Figure 3: Function of VP35 and VP24 variants in IFN antagonism.

(a) Relative inhibition of IFN-β production by VP35. 293 cells were transfected with expression plasmids encoding different variants of the EBOV VP35 or empty vector (control), and a luciferase-reporter plasmid under control of an IFN-β promoter. Twenty-four hours later, cells were transfected either with a plasmid encoding the RIG-I CARD domain (stimulated) or with empty vector (unstimulated). After further 24 h, cells were harvested and reporter activity was measured. Fold induction was calculated as the ratio of reporter activity in stimulated to unstimulated cells.
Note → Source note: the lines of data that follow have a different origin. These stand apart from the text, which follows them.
Lemma check_sealed q d c d' : check_order worlds ed25519 cfg q d = (Ok c, d') → q_sealed q = true → ∃ dr, ck_draft c = Some dr.
Proof.
  unfold check_order. intros H Hq. rewrite Hq in H. repeat (apply se_bind_ok in H as (? & ? & ?HH & H)).
  injection H as <- _. cbn. match goal with HH : _ = (Ok ?x, _) |- ∃ dr, ?x = Some dr => apply se_bind_ok in HH as (? & ? & _ & [= <- _]); eauto end.
Qed.
Lemma check_public q d c d' : check_order worlds ed25519 cfg q d = (Ok c, d') → q_sealed q = false → ck_draft c = None.
Proof.
  unfold check_order. intros H Hq. rewrite Hq in H. repeat (apply se_bind_ok in H as (? & ? & ?HH & H)).
  injection H as <- _. cbn. match goal with HH : mret None _ = (Ok ?x, _) |- ?x = None => by injection HH as <- end.
Qed.
End handlers.

(** What a refused order leaves: of a public one nothing, except that one with a ttl that is not a number has used up an id; of a
    sealed one at most its draft used, an expiry noted and its commit relayed. *)
Definition refused_leaves (q : order_req) (d d' : door) : Prop :=
  if q_sealed q then untouched d d' ∧ spent q d d'
  else quiet d d' ∨ is_ok (q_ttl q) = false ∧ quiet (set_next_oid (d_next_oid d + 1) d) d'.
Lemma order_refusal worlds ed25519 cfg q d e d' : api_order worlds ed25519 cfg q d = (Raise e, d') → refused_leaves q d d'.
Proof.
  unfold api_order, refused_leaves. intros [H|(c & d1 & Hc & H)]%se_bind_raise.
  - destruct (q_sealed q) eqn:Eq; [|left; by eapply (rel_raises _ _ (check_quiet worlds ed25519 cfg q Eq))].
    split; [by eapply (rel_raises _ _ (check_untouched worlds ed25519 cfg q))|by eapply (rel_raises _ _ (check_spent worlds ed25519 cfg q))].
  - destruct (q_sealed q) eqn:Eq.
    + destruct (check_sealed _ _ _ _ _ _ _ Hc Eq) as [dr Ed]. rewrite Ed in H. split.
      * apply (@tr_trans _ untouched _ d d1 d'); [rewrite <- (se_run _ _ _ _ Hc); apply check_untouched|]. eapply (admit_raises worlds cfg untouched); [..|exact H].
        -- intros. by apply rel_quiet_untouched.
        -- intros. apply untouched_expiry.
        -- intros. exact (commit_untouched worlds ed25519 (λ b, b) cfg _ _ _ _).
      * apply (@tr_trans _ (spent q) _ d d1 d'); [rewrite <- (se_run _ _ _ _ Hc); apply check_spent|]. eapply (admit_raises worlds cfg (spent q)); [..|exact H].
        -- intros. by apply rel_quiet_spent.
        -- intros t i. apply rel_put. intros d0. split; [by left|]. intros k Hk. cbn. rewrite lookup_insert_ne; [done|]. intros <-. by apply Hk.
        -- intros. apply commit_spent.
    + rewrite (check_public _ _ _ _ _ _ _ Hc Eq) in H. apply admit_public in H as [Ht ->]. right. split; [done|].
      assert (quiet d d1) as (H1 & H2 & H3 & H4) by (rewrite <- (se_run _ _ _ _ Hc); by apply check_quiet). rewrite H3. unfold quiet. cbn. naive_solver.
Qed.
The mean and s.d. of three independent experiments are shown. (b) Relative inhibition of IFN-β signalling by EBOV protein VP24. 293 cells were transfected with increasing amounts of expression plasmids encoding different variants of the EBOV protein VP24 or empty vector (control), and a luciferase-reporter plasmid under control of an ISRE. Twenty-four hours later, cell medium was replaced with either fresh medium (unstimulated) or medium containing 1,000 I.U. human IFN-β 1a (stimulated). After further 8 h, cells were harvested and reporter activity was measured. Fold induction was calculated as in a. The mean and s.d. of three independent experiments are shown.